## Extracted data
+ + +
(* ===== verification/MockAcme.v ===== *)
(** [mockpve/acme.go]: ACME plugins, the static listings of the ACME surface, and
    the configuration file of a node. *)

From S2P Require Import Prelude Json Monad MockState MockServer MockAdmin.
From Stdlib Require Import ZArith Lia Ascii.
From stdpp Require Import options.

(* go: proxmox/mockpve/acme.go#L16-L25 *)
Definition msgNoSuchACMEPlugin : string := "no such acme plugin".
Definition msgDigestMismatch : string := "config digest mismatch - configuration changed".
Definition mockACMEPluginDigest : string := "mockpve-acme-plugin-digest".

(** ** Plugins *)

(* go: proxmox/mockpve/acme.go#atoiOrZero *)
Definition atoiOrZero (n : string) : Z := default 0%Z (atoi n).

(* go: proxmox/mockpve/acme.go#acmePluginRecord.payload *)
Definition acmePluginPayload (rec : acmePluginRecord) : json :=
  JObj ([("plugin", JStr (ap_ID rec))] ++ omit_str "type" (ap_Type rec) ++ omit_str "api" (ap_API rec) ++
        omit_str "data" (ap_Data rec) ++ omit_int "validation-delay" (atoiOrZero (ap_ValidationDelay rec)) ++
        omit_str "nodes" (ap_Nodes rec) ++ omit_int "disable" (atoiOrZero (ap_Disable rec)) ++
        omit_str "digest" mockACMEPluginDigest).

(* go: proxmox/mockpve/acme.go#Server.AddACMEPlugin *)
Definition AddACMEPlugin (id challengeType api data : string) : state → state :=
  set_acmePlugins <[id := {| ap_ID := id; ap_Type := challengeType; ap_API := api; ap_Data := data;
                             ap_ValidationDelay := ""; ap_Nodes := ""; ap_Disable := "" |}]>.

Definition plugin_le (a b : acmePluginRecord) : Prop := String.le (ap_ID a) (ap_ID b).
#[export] Instance plugin_le_dec : RelDecision plugin_le := λ a b, _ : Decision (String.le (ap_ID a) (ap_ID b)).

(* go: proxmox/mockpve/acme.go#Server.handleACMEPluginList *)
Definition handleACMEPluginList (r : request) : M response :=
  checkAuth r ;*
  let* recs := read (λ s, (map_to_list (st_acmePlugins s)).*2) in
  writeData (Some (JArr (acmePluginPayload <$> merge_sort plugin_le recs))).

(* go: proxmox/mockpve/acme.go#Server.handleACMEPluginGet *)
Definition handleACMEPluginGet (r : request) : M response :=
  checkAuth r ;*
  let* rec := read (λ s, st_acmePlugins s !! PathValue r "id") in
  let* rec := some_or rec 404 msgNoSuchACMEPlugin in
  writeData (Some (acmePluginPayload rec)).

(* go: proxmox/mockpve/acme.go#Server.handleACMEPluginCreate *)
Definition handleACMEPluginCreate (r : request) : M response :=
  checkAuth r ;*
  let* form := parseForm r in
  let id := vget form "id" in
  guard (id <>s "") 400 "missing id" ;*
  let rec := {| ap_ID := id; ap_Type := vget form "type"; ap_API := vget form "api"; ap_Data := vget form "data";
                ap_ValidationDelay := vget form "validation-delay"; ap_Nodes := vget form "nodes";
                ap_Disable := vget form "disable" |} in
  locked (λ s, (set_acmePlugins <[id := rec]> s, ())) ;*
  writeData None.

(** One case of the [delete] switch. *)
Definition clear_plugin_key (rec : acmePluginRecord) (key : string) : acmePluginRecord :=
  let key := trim_space key in
  {| ap_ID := ap_ID rec; ap_Type := ap_Type rec; ap_API := ap_API rec;
     ap_Data := if key =s "data" then "" else ap_Data rec;
     ap_ValidationDelay := if key =s "validation-delay" then "" else ap_ValidationDelay rec;
     ap_Nodes := if key =s "nodes" then "" else ap_Nodes rec;
     ap_Disable := if key =s "disable" then "" else ap_Disable rec |}.

(** Fields are set first, then the keys of [delete] are cleared. *)
(* go: proxmox/mockpve/acme.go#applyACMEPluginForm *)
Definition applyACMEPluginForm (form : values) (rec : acmePluginRecord) : acmePluginRecord :=
  let rec := {| ap_ID := ap_ID rec; ap_Type := set_if (vget form "type") (ap_Type rec);
                ap_API := set_if (vget form "api") (ap_API rec);
                ap_Data := set_if (vget form "data") (ap_Data rec);
                ap_ValidationDelay := set_if (vget form "validation-delay") (ap_ValidationDelay rec);
                ap_Nodes := set_if (vget form "nodes") (ap_Nodes rec);
                ap_Disable := set_if (vget form "disable") (ap_Disable rec) |} in
  let del := vget form "delete" in
  if del =s "" then rec else foldl clear_plugin_key rec (split_byte "," del).

(** The digest of a form that names another version. *)
Definition stale_digest (form : values) (digest : string) : bool :=
  (vget form "digest" <>s "") && (vget form "digest" <>s digest).

(* go: proxmox/mockpve/acme.go#Server.handleACMEPluginUpdate *)
Definition handleACMEPluginUpdate (r : request) : M response :=
  checkAuth r ;*
  let* form := parseForm r in
  let id := PathValue r "id" in
  let stale := stale_digest form mockACMEPluginDigest in
  let* rec := locked (λ s,
    (if stale then s else set_acmePlugins (alter (applyACMEPluginForm form) id) s, st_acmePlugins s !! id)) in
  some_or rec 404 msgNoSuchACMEPlugin ;*
  guard (negb stale) 400 msgDigestMismatch ;*
  writeData None.

(* go: proxmox/mockpve/acme.go#Server.handleACMEPluginDelete *)
Definition handleACMEPluginDelete (r : request) : M response :=
  checkAuth r ;*
  let id := PathValue r "id" in
  let* rec := locked (λ s, (set_acmePlugins (delete id) s, st_acmePlugins s !! id)) in
  some_or rec 404 msgNoSuchACMEPlugin ;*
  writeData None.

(** ** Static listings *)

Definition schema_field (name description : string) (optional : bool) : string * json :=
  (name, JObj ([("description", JStr description)] ++ (if optional then [("optional", jint 1)] else []) ++
               [("type", JStr "string")])).
Definition challengeSchema (id name : string) (fields : list (string * json)) : json :=
  JObj [("id", JStr id); ("name", JStr name); ("type", JStr "dns"); ("schema", JObj [("fields", JObj fields)])].

(* go: proxmox/mockpve/acme.go#Server.handleACMEChallengeSchema *)
Definition handleACMEChallengeSchema (r : request) : M response :=
  checkAuth r ;*
  writeData (Some (JArr
    [challengeSchema "cf" "Cloudflare"
       [schema_field "CF_Token" "API token" false; schema_field "CF_Account_ID" "Account ID" false;
        schema_field "CF_Zone_ID" "Zone ID" true; schema_field "CF_Key" "Global API key" false;
        schema_field "CF_Email" "Account email" false];
     challengeSchema "namecheap" "Namecheap"
       [schema_field "NAMECHEAP_USERNAME" "API username" false; schema_field "NAMECHEAP_API_KEY" "API key" false;
        schema_field "NAMECHEAP_SOURCEIP" "Allowlisted source IP" false]])).

(* go: proxmox/mockpve/acme.go#Server.handleACMEDirectories *)
Definition handleACMEDirectories (r : request) : M response :=
  checkAuth r ;*
  writeData (Some (JArr
    [JObj [("name", JStr "Let's Encrypt V2"); ("url", JStr "https://acme-v02.api.letsencrypt.org/directory")];
     JObj [("name", JStr "Let's Encrypt V2 Staging");
           ("url", JStr "https://acme-staging-v02.api.letsencrypt.org/directory")]])).

(* go: proxmox/mockpve/acme.go#Server.handleACMEMeta *)
Definition handleACMEMeta (r : request) : M response :=
  checkAuth r ;*
  let dir := vget (Query r) "directory" in
  let terms := if dir =s "" then "https://acme.example/terms/v1" else dir +:+ "/terms" in
  writeData (Some (jmap {[
    "termsOfService" := JStr terms;
    "website" := JStr "https://acme.example";
    "caaIdentities" := JArr [JStr "acme.example"];
    "externalAccountRequired" := JBool false;
    "externalAccountBinding" := JStr "unmodelled" ]})).

(** ** The configuration of a node *)

(* go: proxmox/mockpve/acme.go#mockNodeConfigDigest *)
Definition mockNodeConfigDigest : string := "mockpve-node-config-digest".

(* go: proxmox/mockpve/acme.go#Server.SetNodeConfigKey *)
Definition SetNodeConfigKey (node key value : string) : state → state :=
  update_node node (set_node_config <[key := value]>).

(* go: proxmox/mockpve/acme.go#Server.handleNodeConfigGet *)
Definition handleNodeConfigGet (r : request) : M response :=
  checkAuth r ;*
  let* config := read (λ s, default ∅ (of_node s (PathValue r "node") n_config)) in
  let out := <["digest" := mockNodeConfigDigest]> config in
  let property := vget (Query r) "property" in
  writeData (Some (jmap_str (
    if property =s "" then out
    else match out !! property with Some v => {[ property := v ]} | None => ∅ end))).

(** One pass of the loop over the form. *)
Definition set_config_key (form : values) (config : gmap string string) (key : string) : gmap string string :=
  if (key =s "digest") || (key =s "delete") then config else
  match form !! key with Some (v :: _) => <[key := v]> config | _ => config end.

(** Keys are deleted first, then the form's keys are set. *)
Definition apply_node_config (form : values) (config : gmap string string) : gmap string string :=
  let del := vget form "delete" in
  let config := if del =s "" then config
                else foldl (λ c key, delete (trim_space key) c) config (split_byte "," del) in
  foldl (set_config_key form) config (keys form).

(* go: proxmox/mockpve/acme.go#Server.handleNodeConfigSet *)
Definition handleNodeConfigSet (r : request) : M response :=
  checkAuth r ;*
  let node := PathValue r "node" in
  let* form := parseForm r in
  guard (negb (stale_digest form mockNodeConfigDigest)) 400 msgDigestMismatch ;*
  locked (λ s, (update_node node (set_node_config (apply_node_config form)) s, ())) ;*
  writeData None.

(** ** Routes *)

(* go: proxmox/mockpve/acme.go#Server.registerACMERoutes *)
Definition acmeRoutes : list (string * (request → M response)) :=
  [("GET /api2/json/cluster/acme/plugins", handleACMEPluginList);
   ("POST /api2/json/cluster/acme/plugins", handleACMEPluginCreate);
   ("GET /api2/json/cluster/acme/plugins/{id}", handleACMEPluginGet);
   ("PUT /api2/json/cluster/acme/plugins/{id}", handleACMEPluginUpdate);
   ("DELETE /api2/json/cluster/acme/plugins/{id}", handleACMEPluginDelete);
   ("GET /api2/json/cluster/acme/challenge-schema", handleACMEChallengeSchema);
   ("GET /api2/json/cluster/acme/directories", handleACMEDirectories);
   ("GET /api2/json/cluster/acme/meta", handleACMEMeta)].

(* go: proxmox/mockpve/acme.go#Server.registerNodeConfigRoutes *)
Definition nodeConfigRoutes : list (string * (request → M response)) :=
  [("GET /api2/json/nodes/{node}/config", handleNodeConfigGet);
   ("PUT /api2/json/nodes/{node}/config", handleNodeConfigSet)].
+ + +
## Your goal
Look in the material above for the line with "ap_ValidationDelay := vget" and the line with "(** One case of the [delete] switch. *)", and transcribe exactly those lines and all lines between them, nothing more.

## Your response
                ap_ValidationDelay := vget form "validation-delay"; ap_Nodes := vget form "nodes";
                ap_Disable := vget form "disable" |} in
  locked (λ s, (set_acmePlugins <[id := rec]> s, ())) ;*
  writeData None.

(** One case of the [delete] switch. *)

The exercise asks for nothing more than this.